Friday, January 18, 2008

More Olafur, at Bard



Eliasson is also planning his first permanent outdoor sculptural installation in the United States on the Bard College campus, in a field close by their Frank Gehry-designed performance arts center. Entitled The Parliament of Reality, its opening is scheduled for July 2008, roughly the same time as the Waterfalls.

As described in a Bard press release, it seems like a meditative meeting place, druidical and ceremonial, something out of Norse mythology or akin to Stonehenge. The plan: a circular pond, 135 feet in diameter, surrounded by a ring of 24 trees. In the center of the pond, a circular island,
paved with individual stones that inscribe a twelve-point pattern derived from the meridian lines of nautical charts and the compass. The island is accessed via a stone bridge covered by a steel latticework tunnel. Based on the island’s floor, the tunnel’s design is composed of a series of ellipses ... Large, smooth boulders situated in two rows around the outer rim of the island provide seating.
And no groundhogs will be harmed in the excavation of the site.

Wednesday, January 16, 2008

NYC Waterfalls ... coming this summer

I recently attended a press conference for Olafur Eliasson's New York City Waterfalls, which will be realized from mid-July through mid-October 2008 in four East River/Upper New York Bay locations: the Brooklyn Bridge anchorage, Governors Island, the Red Hook piers, the riverfront just north of the Manhattan Bridge. Presented by the Public Art Fund, these monumental, 90 to 120-foot tall free-standing installations of cascading water, created from scaffolding and pumps, will be Eliasson's first major public project in the city. They promise to continue his alchemical reference to natural elements and his abiding interest in the environment as both raw material and metaphor. Moreover, they will coincide with exhibitions of his work at MoMA and PS 1.
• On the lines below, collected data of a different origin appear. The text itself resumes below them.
Section agreement.
Context {X B W R F : Type} `{BufB : Buffer B} `{WALW : WAL W} `{RecorderR : Recorder R}
  `{FloatF : Float64 F} `{IJ : IngestJson}.

Lemma Error_agrees e r status code fields (c c1 : conn X B W R F) s gs legacy :
  Response.sent (writer c1) = None -> writer c1 = writer c -> http c1 = http c -> ingestor c1 = Some s ->
  status <> StatusAccepted -> gs <> "OK"%string ->
  agree e r c (Error e r status code fields c1)
    (Ret (reply (langFromContext (grpc_context r)) gs legacy code), s).
Proof.
  intros Hs Hw Hh Hi Hst Hgs.
  destruct (Error_once e r status code fields c1 Hs) as (c' & H1 & H2 & H3 & H4). rewrite H1.
  split; [cbn [fst snd]; by rewrite H2|]. split; [done|]. eexists status, _. split; [|split; [|done]].
  - unfold answered_once in *. rewrite Hw in H4. by rewrite <- Hh.
  - by eapply (says_meta (ret tt : M unit unit)).
Qed.

Lemma JSON_agrees e r data code (c c1 : conn X B W R F) s legacy :
  Response.sent (writer c1) = None -> writer c1 = writer c -> http c1 = http c -> ingestor c1 = Some s ->
  agree e r c (JSON e r StatusAccepted data code c1)
    (Ret (reply (langFromContext (grpc_context r)) "OK" legacy code), s).
Proof.
  intros Hs Hw Hh Hi.
  destruct (JSON_once e r StatusAccepted data code c1 Hs) as (c' & H1 & H2 & H3 & H4). rewrite H1.
  split; [cbn [fst snd]; by rewrite H2|]. split; [done|]. eexists StatusAccepted, _. split; [|split; [|done]].
  - unfold answered_once in *. rewrite Hw in H4. by rewrite <- Hh.
  - by eapply (says_meta (ret tt : M unit unit)).
Qed.
End agreement.

(** C15. The two ways in are equivalent. For the same event, with the same flags and the same
    accept-language, the HTTP handler and the gRPC method make the same call on the
    service and leave it in the same state; they answer with the same message code, text and
    language; the HTTP status is 202 exactly when the gRPC status is OK; and a panic of the
    service is a panic of both. *)
Theorem http_and_grpc_agree {X B W R F : Type} `{BufB : Buffer B} `{WALW : WAL W}
    `{RecorderR : Recorder R} `{FloatF : Float64 F} `{IJ : IngestJson}
    (now : Z) (e : Response.env) (r : http_Request) (c : conn X B W R F) (s : Service.Service B W R F)
    (g : GrpcServer) (body : httpIngestRequest) :
  Response.sent (writer c) = None -> ingestor c = Some s ->
  grpc_ingestEnabled g = ingestEnabled (http c) -> grpc_requireTenant g = requireTenant (http c) ->
  req_Method r = "POST"%string -> decode_body r = inr body ->
  agree e r c (handleIngest now e r c) (Ingest now g (grpc_context r) (event_of body) s).
Proof.
  intros Hs Hi Hge Hgt Hm Hd. unfold handleIngest. rewrite (bind_run_Ret (gets id) _ c c c eq_refl).
  unfold Ingest. rewrite Hge, Hgt.
  rewrite decide_False by (by intros H).
  destruct (ingestEnabled (http c)); cbn [negb]; [|by apply Error_agrees].
  rewrite Hi, Hd. cbn [event_of EventId TenantId].
  case_decide; [by apply Error_agrees|].
  destruct (requireTenant (http c) && _); [by apply Error_agrees|].
  unfold bind, try, on_service. rewrite Hi. fold (event_of body).
  destruct (Service.Push now (event_of body) s) as [[[]|err|p| |] s'] eqn:Hp; cbv beta iota.
  - by apply JSON_agrees.
  - destruct (errors_Is err _); by apply Error_agrees.
  - by split.
  - by split.
  - by split.
Qed.

Lemma http_and_grpc_agree_witness :
  let body := mk_ingest_body "a" "web" "" 0 "" in
  let r := post [Byte.x61] in
  agree demo_env r demo_conn (handleIngest (IJ := id_body) 0 demo_env r demo_conn)
    (Ingest 0 (mk_grpc ":9090" true false) None (event_of body) small_service).
Proof.
  exact (http_and_grpc_agree (IJ := id_body) 0 demo_env (post [Byte.x61]) demo_conn small_service
    (mk_grpc ":9090" true false) (mk_ingest_body "a" "web" "" 0 "")
    eq_refl eq_refl eq_refl eq_refl eq_refl eq_refl).
Defined.

(** ** The admin endpoints *)

(** C32. With an admin token configured, a request that does not carry it gets one answer, 401 (or
    405 for the wrong method), and neither drains nor reads the dead letter queue, nor
    touches the service. *)
Theorem admin_requires_token {X B W R F : Type} `{BufB : Buffer B} `{WALW : WAL W}
    `{RecorderR : Recorder R} `{FloatF : Float64 F}
    (now : Z) (e : Response.env) (r : http_Request) (c : conn X B W R F)
    (h : http_Request -> M (conn X B W R F) unit) :
  h = handleDLQReplay now e \/ h = handleDLQStats e ->
  Response.sent (writer c) = None -> adminToken (http c) <> ""%string ->
  TrimPrefix (Header_Get "Authorization" r) "Bearer " <> adminToken (http c) ->
  exists c' status b, h r c = (Ret tt, c') /\ answered_once e r status b c c' /\
    ingestor c' = ingestor c /\ ext c' = ext c /\
    (status = StatusUnauthorized \/ status = StatusMethodNotAllowed).
Proof.
  intros Hh Hs Htok Hne.
  assert (forall k : bool -> M (conn X B W R F) unit, (forall c', k false c' = (Ret tt, c')) ->
    exists c' status b, (ok <- authorizeAdmin e r ;; k ok) c = (Ret tt, c') /\
      answered_once e r status b c c' /\ ingestor c' = ingestor c /\ ext c' = ext c /\
      (status = StatusUnauthorized \/ status = StatusMethodNotAllowed)) as Hauth.
  { intros k Hk. destruct (Error_once e r StatusUnauthorized I18n.MsgUnauthorized [] c Hs)
      as (c' & H1 & H2 & H3 & H4).
    exists c', StatusUnauthorized. eexists. split; [|split; [exact H4|split; [exact H2|split; [exact H3|by left]]]].
    unfold authorizeAdmin. unfold bind at 1 2, gets at 1. rewrite !decide_False by done.
    unfold bind at 1. rewrite H1. apply Hk. }
  assert (forall allow, exists c' status b, method_not_allowed e r allow c = (Ret tt, c') /\
      answered_once e r status b c c' /\ ingestor c' = ingestor c /\ ext c' = ext c /\
      (status = StatusUnauthorized \/ status = StatusMethodNotAllowed)) as Hmethod.
  { intros allow. destruct (method_not_allowed_once e r allow c Hs) as (c' & H1 & H2 & H3 & H4).
    exists c', StatusMethodNotAllowed. eexists. split; [exact H1|]. split; [exact H4|]. auto. }
  destruct Hh as [-> | ->]; [unfold handleDLQReplay|unfold handleDLQStats];
    (case_decide; [apply Hmethod|by apply Hauth]).
Qed.

(** A server whose token is "secret", and a request without it. *)
Definition guarded_conn : conn unit ChannelBuffer.ChannelBuffer NoOpWAL.NoOpWAL
    MockRecorder.MockRecorder spec_float :=
  mk_conn (SetAdminToken "secret" plain_server) (Some small_service) tt Response.fresh_writer.

Lemma admin_requires_token_witness :
  exists c' status b, handleDLQReplay 0 demo_env (post []) guarded_conn = (Ret tt, c') /\
    answered_once demo_env (post []) status b guarded_conn c' /\
    (status = StatusUnauthorized \/ status = StatusMethodNotAllowed).
Proof.
  destruct (admin_requires_token 0 demo_env (post []) guarded_conn (handleDLQReplay 0 demo_env))
    as (c' & status & b & H1 & H2 & _ & _ & H3);
    [by left|reflexivity|discriminate|discriminate|].
  exists c', status, b. split; [exact H1|]. split; [exact H2|exact H3].
Defined.

(** The pushes of a replay, in order, while none of them panics: which were accepted, and
    the service after them. *)
Fixpoint push_results {B W R F : Type} `{Buffer B} `{WAL W} `{Recorder R} `{Float64 F}
    (now : Z) (es : list IngestRequest) (s : Service.Service B W R F) :
    option (list bool * Service.Service B W R F) :=
  match es with
  | [] => Some ([], s)
  | e :: es =>
      match Service.Push now e s with
      | (Ret _, s) => prod_map (cons true) id <$> push_results now es s
      | (Fail _, s) => prod_map (cons false) id <$> push_results now es s
      | _ => None
      end
  end.

(** How many of a list of answers are [b]. *)
Definition how_many (b : bool) (l : list bool) : Z := Z.of_nat (length (filter (fun x => x = b) l)).

Lemma how_many_total l : (how_many true l + how_many false l)%Z = Z.of_nat (length l).
Proof.
  unfold how_many. induction l as [|[|] l IH]; [done|..].
  - rewrite filter_cons_True, filter_cons_False by done. simpl. lia.
  - rewrite filter_cons_False, filter_cons_True by done. simpl. lia.
Qed.

Lemma push_results_length {B W R F : Type} `{Buffer B} `{WAL W} `{Recorder R} `{Float64 F} now es :
  forall (s : Service.Service B W R F) l s', push_results now es s = Some (l, s') -> length l = length es.
Proof.
  induction es as [|e es IH]; intros s l s' Hp; cbn [push_results] in Hp; [by injection Hp as <- <-|].
  destruct (Service.Push now e s) as [[]?]; try done;
    destruct (push_results now es _) as [[l0 ?]|] eqn:Hr; try done;
    injection Hp as <- <-; cbn [length]; f_equal; by eapply IH.
Qed.

Lemma push_entries_run {X B W R F : Type} `{BufB : Buffer B} `{WALW : WAL W} `{RecorderR : Recorder R}
    `{FloatF : Float64 F} now es : forall entries (c : conn X B W R F) s l s' a b,
  ingestor c = Some s -> entry_Event <$> entries = Some <$> es ->
  push_results now es s = Some (l, s') ->
  push_entries now entries a b c =
    (Ret (a + how_many true l, b + how_many false l)%Z, mk_conn (http c) (Some s') (ext c) (writer c)).
Proof.
  induction es as [|e es IH]; intros [|en entries] c s l s' a b Hi He Hp; try done.
  { injection Hp as <- <-. cbn [push_entries]. unfold ret, how_many. cbn.
    rewrite !Z.add_0_r. f_equal. rewrite <- Hi. by destruct c. }
  cbn [fmap list_fmap] in He. injection He as He Hes. cbn [push_results push_entries] in *. rewrite He.
  unfold bind at 1, try, on_service. rewrite Hi.
  destruct (Service.Push now e s) as [[]s1]; try done;
    destruct (push_results now es s1) as [[l0 s2]|] eqn:Hr; try done; injection Hp as <- <-; cbv beta iota.
  all: rewrite (IH entries _ s1 l0 s2) by done; cbn [http ext writer prod_map fst snd id]; f_equal; f_equal.
  all: unfold how_many; rewrite ?(filter_cons_True (fun x : bool => x = _) _ l0 eq_refl),
         ?(filter_cons_False (fun x : bool => x = _) _ l0) by done; cbn [length]; f_equal; lia.
Qed.

(** C26. A replay of the dead letter queue pushes every drained event once, in order, whatever
    the service answers, and its answer accounts for all of them: replayed and failed add
    up to the number drained, and the code is PARTIAL exactly when some push failed. *)
Theorem handleDLQReplay_accounts {X B W R F : Type} `{BufB : Buffer B} `{WALW : WAL W}
    `{RecorderR : Recorder R} `{FloatF : Float64 F}
    (now : Z) (e : Response.env) (r : http_Request) (c : conn X B W R F) (s : Service.Service B W R F)
    (d : Replayable X) (entries : list DLQEntry) (es : list IngestRequest) (x : X)
    (l : list bool) (s' : Service.Service B W R F) :
  Response.sent (writer c) = None -> ingestor c = Some s -> req_Method r = "POST"%string ->
  adminToken (http c) = ""%string \/
    TrimPrefix (Header_Get "Authorization" r) "Bearer " = adminToken (http c) ->
  dlq (http c) = Some d -> r_DrainEntries d (ext c) = (Ret entries, x) -> entries <> [] ->
  entry_Event <$> entries = Some <$> es -> push_results now es s = Some (l, s') ->
  exists c' replayed failed code, handleDLQReplay now e r c = (Ret tt, c') /\
    answered_once e r StatusOK
      (Response.Envelope (dlqReplayData replayed failed (Z.of_nat (length es)))
         (Response.meta_for e r code)) c c' /\
    ingestor c' = Some s' /\ ext c' = x /\
    replayed = how_many true l /\ (replayed + failed)%Z = Z.of_nat (length es) /\
    (code = I18n.MsgDLQReplayPartial <-> (0 < failed)%Z).
Proof.
  intros Hs Hi Hm Htok Hd Hdr Hne Hes Hl. unfold handleDLQReplay. rewrite decide_False by (by intros H).
  assert (authorizeAdmin e r c = (Ret true, c)) as Ha.
  { unfold authorizeAdmin, bind, gets. case_decide; [done|]. by rewrite decide_True by (by destruct Htok). }
  rewrite (bind_run_Ret _ _ _ _ _ Ha). cbn [negb]. unfold bind at 1, gets at 1. rewrite Hd.
  set (c1 := mk_conn (http c) (ingestor c) x (writer c)).
  assert (try (on_ext (r_DrainEntries d)) c = (Ret (inr entries), c1)) as Ht.
  { unfold try, on_ext. by rewrite Hdr. }
  rewrite (bind_run_Ret _ _ _ _ _ Ht). destruct entries as [|en entries]; [done|].
  rewrite (bind_run_Ret _ _ _ _ _ (push_entries_run now es (en :: entries) c1 s l s' 0 0 Hi Hes Hl)).
  set (code := if decide (0 < 0 + how_many false l)%Z then _ else _).
  assert (length (en :: entries) = length es) as Hlen.
  { rewrite <- (length_fmap entry_Event), Hes. apply length_fmap. }
  destruct (JSON_once e r StatusOK (dlqReplayData (0 + how_many true l) (0 + how_many false l)
    (Z.of_nat (length (en :: entries)))) code (mk_conn (http c1) (Some s') (ext c1) (writer c1)) Hs)
    as (c' & H1 & H2 & H3 & H4).
  exists c', (how_many true l), (how_many false l), code. rewrite Hlen in *.
  split; [exact H1|]. split; [exact H4|]. split; [exact H2|]. split; [exact H3|]. split; [done|]. split.
  - rewrite how_many_total. f_equal. by eapply push_results_length.
  - unfold code. case_decide; split; intros; try done; lia.
Qed.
He is already well known for other large scale efforts involving the use of light, wind, water and fog, including The Weather Project in the Turbine Hall of the Tate Modern in London during the winter of 2003-4. Two million visitors came to see the piece, which incorporated an enormous sun constructed of 200 yellow sodium lamps. Eliasson has also colored several rivers green with a safe, non-toxic dye: in Berlin, Stockholm, Bremen and Los Angeles.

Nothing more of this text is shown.